Please filter the entries and return only the lines that include "Abort".

*** Opening Entries provided ***

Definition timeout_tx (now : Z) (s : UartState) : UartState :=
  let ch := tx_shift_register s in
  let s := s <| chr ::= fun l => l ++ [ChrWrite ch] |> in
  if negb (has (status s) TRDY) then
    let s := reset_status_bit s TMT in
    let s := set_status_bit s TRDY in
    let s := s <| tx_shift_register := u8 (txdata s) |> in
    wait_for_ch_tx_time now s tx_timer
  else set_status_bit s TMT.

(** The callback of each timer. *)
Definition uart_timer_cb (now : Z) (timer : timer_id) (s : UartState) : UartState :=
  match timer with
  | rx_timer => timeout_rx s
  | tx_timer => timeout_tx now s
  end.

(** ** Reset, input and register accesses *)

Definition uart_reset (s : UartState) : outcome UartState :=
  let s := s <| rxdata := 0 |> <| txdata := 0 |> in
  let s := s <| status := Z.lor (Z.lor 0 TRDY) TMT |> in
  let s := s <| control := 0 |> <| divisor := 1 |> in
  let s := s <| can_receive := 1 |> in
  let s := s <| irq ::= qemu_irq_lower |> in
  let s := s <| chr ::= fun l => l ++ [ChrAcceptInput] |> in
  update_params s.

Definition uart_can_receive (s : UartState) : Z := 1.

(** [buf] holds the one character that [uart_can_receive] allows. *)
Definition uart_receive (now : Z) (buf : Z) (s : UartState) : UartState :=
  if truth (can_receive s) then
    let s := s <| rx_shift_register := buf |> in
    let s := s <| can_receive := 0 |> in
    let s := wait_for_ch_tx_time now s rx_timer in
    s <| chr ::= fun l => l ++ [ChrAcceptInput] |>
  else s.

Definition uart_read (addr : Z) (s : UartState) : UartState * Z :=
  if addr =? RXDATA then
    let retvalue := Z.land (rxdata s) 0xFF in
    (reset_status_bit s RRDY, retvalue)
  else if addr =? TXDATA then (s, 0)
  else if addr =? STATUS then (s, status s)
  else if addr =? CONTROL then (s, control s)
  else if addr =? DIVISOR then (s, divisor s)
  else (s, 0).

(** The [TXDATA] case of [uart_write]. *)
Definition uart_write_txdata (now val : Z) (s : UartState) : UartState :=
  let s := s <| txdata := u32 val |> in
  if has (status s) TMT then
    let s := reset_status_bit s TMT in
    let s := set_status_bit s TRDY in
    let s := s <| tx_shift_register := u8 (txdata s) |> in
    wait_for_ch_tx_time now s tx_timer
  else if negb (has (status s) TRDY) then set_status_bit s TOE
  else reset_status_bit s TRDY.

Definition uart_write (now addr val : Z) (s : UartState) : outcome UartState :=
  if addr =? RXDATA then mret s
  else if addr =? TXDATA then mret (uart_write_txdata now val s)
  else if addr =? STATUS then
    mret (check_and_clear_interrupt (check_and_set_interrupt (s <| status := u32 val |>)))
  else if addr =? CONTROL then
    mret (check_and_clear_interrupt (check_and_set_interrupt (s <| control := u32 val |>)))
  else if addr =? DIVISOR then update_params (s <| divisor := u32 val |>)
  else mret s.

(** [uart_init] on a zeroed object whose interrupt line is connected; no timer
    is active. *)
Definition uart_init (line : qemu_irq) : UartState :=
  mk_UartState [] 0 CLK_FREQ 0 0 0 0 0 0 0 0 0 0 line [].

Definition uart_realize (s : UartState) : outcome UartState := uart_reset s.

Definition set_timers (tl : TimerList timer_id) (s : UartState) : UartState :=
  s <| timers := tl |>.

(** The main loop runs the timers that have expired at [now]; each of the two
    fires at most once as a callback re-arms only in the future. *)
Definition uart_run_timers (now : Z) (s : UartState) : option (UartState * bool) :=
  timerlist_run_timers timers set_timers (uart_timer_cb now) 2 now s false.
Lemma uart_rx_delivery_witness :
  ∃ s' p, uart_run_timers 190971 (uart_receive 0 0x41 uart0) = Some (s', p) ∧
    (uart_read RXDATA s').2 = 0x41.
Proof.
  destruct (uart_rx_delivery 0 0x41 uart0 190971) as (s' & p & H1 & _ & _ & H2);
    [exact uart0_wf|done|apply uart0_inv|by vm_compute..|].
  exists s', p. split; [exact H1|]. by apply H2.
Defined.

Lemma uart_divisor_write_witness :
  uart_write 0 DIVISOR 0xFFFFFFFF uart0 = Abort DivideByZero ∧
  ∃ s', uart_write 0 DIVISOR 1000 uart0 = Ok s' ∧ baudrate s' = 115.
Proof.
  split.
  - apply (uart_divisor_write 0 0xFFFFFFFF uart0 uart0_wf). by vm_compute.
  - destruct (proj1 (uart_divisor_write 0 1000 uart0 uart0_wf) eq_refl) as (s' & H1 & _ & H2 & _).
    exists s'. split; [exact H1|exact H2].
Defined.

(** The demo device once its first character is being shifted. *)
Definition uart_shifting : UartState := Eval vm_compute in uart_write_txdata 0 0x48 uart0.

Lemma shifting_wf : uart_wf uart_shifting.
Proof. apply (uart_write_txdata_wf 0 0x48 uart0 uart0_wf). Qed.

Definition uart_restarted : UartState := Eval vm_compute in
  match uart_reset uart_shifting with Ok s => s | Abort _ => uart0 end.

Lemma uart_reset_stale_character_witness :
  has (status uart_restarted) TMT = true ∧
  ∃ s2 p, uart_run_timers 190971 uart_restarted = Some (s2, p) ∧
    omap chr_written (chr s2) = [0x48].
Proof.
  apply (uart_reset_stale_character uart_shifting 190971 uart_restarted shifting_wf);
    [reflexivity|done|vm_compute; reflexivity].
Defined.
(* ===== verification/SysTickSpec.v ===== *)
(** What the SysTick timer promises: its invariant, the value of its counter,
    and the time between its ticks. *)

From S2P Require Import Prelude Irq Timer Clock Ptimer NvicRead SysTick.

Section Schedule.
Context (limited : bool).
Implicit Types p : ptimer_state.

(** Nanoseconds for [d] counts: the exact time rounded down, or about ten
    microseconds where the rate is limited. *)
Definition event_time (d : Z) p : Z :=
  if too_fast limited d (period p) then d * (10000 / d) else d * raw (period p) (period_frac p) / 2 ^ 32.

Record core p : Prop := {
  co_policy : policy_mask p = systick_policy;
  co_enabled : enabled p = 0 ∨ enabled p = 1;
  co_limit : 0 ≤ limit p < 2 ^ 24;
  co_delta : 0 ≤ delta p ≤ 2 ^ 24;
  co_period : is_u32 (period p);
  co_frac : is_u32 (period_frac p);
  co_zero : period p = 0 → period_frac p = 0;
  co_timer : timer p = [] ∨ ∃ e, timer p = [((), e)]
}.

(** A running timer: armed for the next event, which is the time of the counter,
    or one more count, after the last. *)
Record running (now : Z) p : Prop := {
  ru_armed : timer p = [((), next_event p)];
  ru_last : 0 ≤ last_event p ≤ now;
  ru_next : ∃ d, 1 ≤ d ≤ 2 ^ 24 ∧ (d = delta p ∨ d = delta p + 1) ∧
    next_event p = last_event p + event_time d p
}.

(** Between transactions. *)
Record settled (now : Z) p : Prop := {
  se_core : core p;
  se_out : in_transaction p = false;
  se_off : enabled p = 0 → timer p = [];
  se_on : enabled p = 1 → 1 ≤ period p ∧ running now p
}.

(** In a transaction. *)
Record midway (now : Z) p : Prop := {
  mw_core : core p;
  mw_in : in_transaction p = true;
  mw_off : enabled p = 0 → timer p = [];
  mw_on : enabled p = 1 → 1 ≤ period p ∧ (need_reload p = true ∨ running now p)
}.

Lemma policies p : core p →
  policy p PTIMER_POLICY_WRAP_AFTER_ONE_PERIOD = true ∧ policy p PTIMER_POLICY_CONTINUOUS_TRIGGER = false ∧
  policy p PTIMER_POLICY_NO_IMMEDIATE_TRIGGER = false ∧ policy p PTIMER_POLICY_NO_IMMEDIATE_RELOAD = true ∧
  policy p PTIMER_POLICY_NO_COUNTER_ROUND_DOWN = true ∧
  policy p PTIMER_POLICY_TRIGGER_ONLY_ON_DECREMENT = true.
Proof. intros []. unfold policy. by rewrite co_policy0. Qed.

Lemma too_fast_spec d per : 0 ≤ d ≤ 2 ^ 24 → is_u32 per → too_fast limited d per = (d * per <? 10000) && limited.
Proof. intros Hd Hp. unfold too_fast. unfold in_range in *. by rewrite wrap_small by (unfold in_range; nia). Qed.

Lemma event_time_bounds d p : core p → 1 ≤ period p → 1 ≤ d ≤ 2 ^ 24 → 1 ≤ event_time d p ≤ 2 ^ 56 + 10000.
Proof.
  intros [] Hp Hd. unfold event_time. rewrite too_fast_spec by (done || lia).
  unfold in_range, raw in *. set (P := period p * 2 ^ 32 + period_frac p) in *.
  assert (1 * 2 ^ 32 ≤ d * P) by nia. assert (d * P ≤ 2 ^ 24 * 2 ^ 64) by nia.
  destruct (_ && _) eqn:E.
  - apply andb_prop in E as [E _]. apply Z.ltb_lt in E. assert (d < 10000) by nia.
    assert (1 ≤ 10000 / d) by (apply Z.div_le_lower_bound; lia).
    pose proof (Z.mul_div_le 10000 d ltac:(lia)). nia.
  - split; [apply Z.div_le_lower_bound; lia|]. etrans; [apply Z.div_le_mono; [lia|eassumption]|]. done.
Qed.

*** Closing Entries provided ***
*** Opening Entries provided ***

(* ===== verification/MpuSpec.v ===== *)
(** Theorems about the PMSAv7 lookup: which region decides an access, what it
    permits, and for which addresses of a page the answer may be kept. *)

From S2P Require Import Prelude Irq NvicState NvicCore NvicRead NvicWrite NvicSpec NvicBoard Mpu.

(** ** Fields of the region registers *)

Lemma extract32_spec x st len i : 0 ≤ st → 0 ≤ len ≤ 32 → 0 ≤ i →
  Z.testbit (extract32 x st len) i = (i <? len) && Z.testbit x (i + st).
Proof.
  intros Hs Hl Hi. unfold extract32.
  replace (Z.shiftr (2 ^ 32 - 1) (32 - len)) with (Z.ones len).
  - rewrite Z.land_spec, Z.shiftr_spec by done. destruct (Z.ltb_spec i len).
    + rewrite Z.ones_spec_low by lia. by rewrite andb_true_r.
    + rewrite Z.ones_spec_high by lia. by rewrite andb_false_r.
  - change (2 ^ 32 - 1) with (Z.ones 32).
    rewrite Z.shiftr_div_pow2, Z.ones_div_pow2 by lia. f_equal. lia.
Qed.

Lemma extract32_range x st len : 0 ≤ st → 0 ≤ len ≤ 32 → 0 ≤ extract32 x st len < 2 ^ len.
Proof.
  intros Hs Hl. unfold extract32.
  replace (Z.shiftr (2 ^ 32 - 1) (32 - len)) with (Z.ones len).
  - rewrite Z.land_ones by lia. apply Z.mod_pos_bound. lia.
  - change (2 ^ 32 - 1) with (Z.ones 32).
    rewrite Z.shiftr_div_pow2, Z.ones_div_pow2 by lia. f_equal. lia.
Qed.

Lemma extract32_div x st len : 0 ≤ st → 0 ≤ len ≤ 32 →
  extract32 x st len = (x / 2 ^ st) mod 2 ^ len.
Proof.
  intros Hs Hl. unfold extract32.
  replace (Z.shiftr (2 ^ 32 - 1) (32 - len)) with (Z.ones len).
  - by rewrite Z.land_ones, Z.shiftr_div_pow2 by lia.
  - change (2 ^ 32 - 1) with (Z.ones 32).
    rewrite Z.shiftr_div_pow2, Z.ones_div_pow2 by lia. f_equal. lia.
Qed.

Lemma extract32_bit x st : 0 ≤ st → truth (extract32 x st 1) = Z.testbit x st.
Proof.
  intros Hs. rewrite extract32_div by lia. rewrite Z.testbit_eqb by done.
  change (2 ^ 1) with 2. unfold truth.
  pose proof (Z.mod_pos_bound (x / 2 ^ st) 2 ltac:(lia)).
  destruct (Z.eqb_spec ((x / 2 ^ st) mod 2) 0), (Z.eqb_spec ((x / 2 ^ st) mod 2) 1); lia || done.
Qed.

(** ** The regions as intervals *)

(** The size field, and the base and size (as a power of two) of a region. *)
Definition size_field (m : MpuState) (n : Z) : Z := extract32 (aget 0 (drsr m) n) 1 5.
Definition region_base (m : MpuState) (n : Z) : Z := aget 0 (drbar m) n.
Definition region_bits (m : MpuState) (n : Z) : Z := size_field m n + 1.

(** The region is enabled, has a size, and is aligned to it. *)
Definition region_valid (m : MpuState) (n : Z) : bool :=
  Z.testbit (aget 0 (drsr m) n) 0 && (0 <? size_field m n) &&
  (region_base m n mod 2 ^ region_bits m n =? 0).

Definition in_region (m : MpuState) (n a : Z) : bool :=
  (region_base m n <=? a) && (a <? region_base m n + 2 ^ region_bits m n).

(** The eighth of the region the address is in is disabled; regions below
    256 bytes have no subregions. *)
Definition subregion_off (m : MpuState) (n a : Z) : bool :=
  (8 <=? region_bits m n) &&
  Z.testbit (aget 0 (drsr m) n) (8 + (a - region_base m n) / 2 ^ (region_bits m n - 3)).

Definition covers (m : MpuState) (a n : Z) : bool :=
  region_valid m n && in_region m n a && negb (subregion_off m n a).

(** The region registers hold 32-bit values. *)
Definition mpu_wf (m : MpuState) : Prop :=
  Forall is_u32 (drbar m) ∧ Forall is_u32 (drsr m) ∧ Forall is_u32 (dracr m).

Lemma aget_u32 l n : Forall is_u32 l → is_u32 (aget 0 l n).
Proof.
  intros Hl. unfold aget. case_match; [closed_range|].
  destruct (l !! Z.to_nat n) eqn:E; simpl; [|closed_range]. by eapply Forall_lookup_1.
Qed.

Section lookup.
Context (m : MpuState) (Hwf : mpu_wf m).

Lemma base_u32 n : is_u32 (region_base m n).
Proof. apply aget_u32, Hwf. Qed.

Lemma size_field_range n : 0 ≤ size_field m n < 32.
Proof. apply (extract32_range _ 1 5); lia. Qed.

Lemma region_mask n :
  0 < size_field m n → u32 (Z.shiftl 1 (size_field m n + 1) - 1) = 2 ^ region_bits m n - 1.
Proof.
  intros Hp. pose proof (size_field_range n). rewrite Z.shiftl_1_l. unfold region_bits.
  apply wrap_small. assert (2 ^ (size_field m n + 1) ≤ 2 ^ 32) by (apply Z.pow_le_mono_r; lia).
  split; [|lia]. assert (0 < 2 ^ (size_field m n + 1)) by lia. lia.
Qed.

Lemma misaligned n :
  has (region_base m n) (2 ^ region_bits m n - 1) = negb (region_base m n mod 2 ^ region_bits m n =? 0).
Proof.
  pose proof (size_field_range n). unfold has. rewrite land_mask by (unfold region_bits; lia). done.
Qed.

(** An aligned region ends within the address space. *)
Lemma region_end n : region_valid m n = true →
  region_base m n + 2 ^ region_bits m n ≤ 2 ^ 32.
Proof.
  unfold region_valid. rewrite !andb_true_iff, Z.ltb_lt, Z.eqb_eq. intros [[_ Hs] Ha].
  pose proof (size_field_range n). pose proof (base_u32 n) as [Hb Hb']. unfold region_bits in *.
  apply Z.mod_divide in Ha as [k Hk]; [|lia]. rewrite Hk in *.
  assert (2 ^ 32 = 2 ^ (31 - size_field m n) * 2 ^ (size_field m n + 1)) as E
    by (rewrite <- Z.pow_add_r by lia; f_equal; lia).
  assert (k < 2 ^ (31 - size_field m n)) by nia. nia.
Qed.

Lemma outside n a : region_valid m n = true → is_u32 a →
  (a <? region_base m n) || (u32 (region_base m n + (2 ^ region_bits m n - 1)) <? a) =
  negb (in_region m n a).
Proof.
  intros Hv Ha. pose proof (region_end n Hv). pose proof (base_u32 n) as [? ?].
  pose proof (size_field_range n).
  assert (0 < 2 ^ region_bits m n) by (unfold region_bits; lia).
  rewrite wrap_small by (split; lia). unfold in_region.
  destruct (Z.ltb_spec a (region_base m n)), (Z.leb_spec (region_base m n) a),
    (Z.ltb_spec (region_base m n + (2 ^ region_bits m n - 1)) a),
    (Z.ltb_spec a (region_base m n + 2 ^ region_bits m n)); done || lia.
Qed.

*** Closing Entries provided ***

__Output below__
  uart_write 0 DIVISOR 0xFFFFFFFF uart0 = Abort DivideByZero ∧
  match uart_reset uart_shifting with Ok s => s | Abort _ => uart0 end.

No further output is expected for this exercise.